BD: I’ve covered loads of Theatre of Hate songs that I love in the earlier question but, taking my guitar player hat off for a minute, the one song that I didn’t mention from a vocal point of view is ‘Anniversary’. That was a very powerful song… a little bit off the wall but very, very special. The way Kirk sang it… and consistently every night when we did it on tour.
But, in truth I mentioned all those other songs and as a ‘fan’ there weren’t many TOH songs I didn’t like actually!!
I also thought he had a good run when he did Spear of Destiny and ‘Rainmaker’ was particularly good and I liked that as a slightly more overt rock thing. I thik he did that transition from Theatre to Spear pretty well and it made a lot of sense to me.
In 2003 you got back together to tour the UK in the group ‘Dead Men Walking’ along with Mike Peters (The Alarm), Glen Matlock (Sex Pistols) and Slim Jim Phantom (Stay cats). How did that come about?
KB: Historically, it was an idea Mike Peters, myself and Liam (Feekery) came up with. Since those days Mike and I have gone our very separate ways. Liam and I have just rejuvenated it with a new line up of Jake Burns (Stiff Little Fingers) and Dave Ruffy and Seggs (The Ruts). I am so glad we have it back together again, this line up is very musical, would be great to get Billy onboard for a few shows, he would love it I am certain.

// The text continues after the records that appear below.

Lemma tiles_at len toks a i :
  tiles c_span a len toks → i ≤ length toks →
  tiles c_span a (start_of len toks i) (take i toks)
  ∧ tiles c_span (start_of len toks i) len (drop i toks).
Proof.
  revert a i. induction toks as [|t toks IH]; intros a i; simpl.
  - intros -> Hi. by replace i with 0 by lia.
  - intros (<- & Hlt & Ht) Hi. destruct i as [|i]; simpl; [by split_and!|].
    destruct (IH _ i Ht) as [H1 H2]; [lia|]. by split_and!.
Qed.

Lemma start_of_mono len toks a i j :
  tiles c_span a len toks → i ≤ j → j ≤ length toks → start_of len toks i ≤ start_of len toks j.
Proof.
  intros Ht Hij Hj. destruct (tiles_at len toks a j Ht Hj) as [H1 _].
  destruct (decide (i = j)) as [->|]; [done|].
  assert (i ≤ length (take j toks)) as Hi by (rewrite length_take; lia).
  destruct (tiles_at _ _ _ i H1 Hi) as [_ H2].
  apply tiles_le in H2. unfold start_of in *. rewrite lookup_take_lt in H2 by lia.
  by destruct (lookup_lt_is_Some_2 toks i ltac:(lia)) as [t Hti]; rewrite Hti in *.
Qed.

BD: I had a very good time doing DMW and I particularly liked it when it was the acoustic version as it was kind of thrown together… a few blokes with acoustic guitars and a lot of attitude! I always enjoyed playing the Theatre of Hate songs and I also had a really great time it when I got up and played ‘Westworld’ with ‘Theatre’ when they played with The Cult a few years ago in London.
Whether it’s with Theatre of Hate or Dead Men Walking I’d like to think I’ll do that again but timing wise it’s difficult for it to work out, especially with me living in California and them doing their stuff mostly in the UK.
But, I like to jam with other people as it’s good to keep my hand in and I think from this interview you can tell I’m a big Kirk Brandon fan as I believe he’s like a literal white blues man… a complete musical savant… so hopefully you’ll catch us on stage together in the future!
Finally Kirk, Theatre of Hate have periodically played together and released records but the last album was in 1998 so what inspired getting together for this years ‘Kinshi’ album?
KB: ‘Kinshi’ has been a long time coming and as many have said, overdue. It has taken virtually 8 years to finally finish. It was mainly because only some of the riffs/chordings I’ve written were suitable for Theatre of Hate material. It had to be inspired stuff in the first place. Luckily, it has come together in bits and pieces but is now finished. The proof as they say, is in the pudding. I/we are very pleased with it. Some exceptional stand out songs that both our fans and the few critics we have played it to are really into. Next year will see the album get a full label release and some pretty extensive touring is planned to help promote ‘Kinshi’ far and wide.
Theatre of Hate will be touring the UK in March 2017 with Stiff Little Fingers.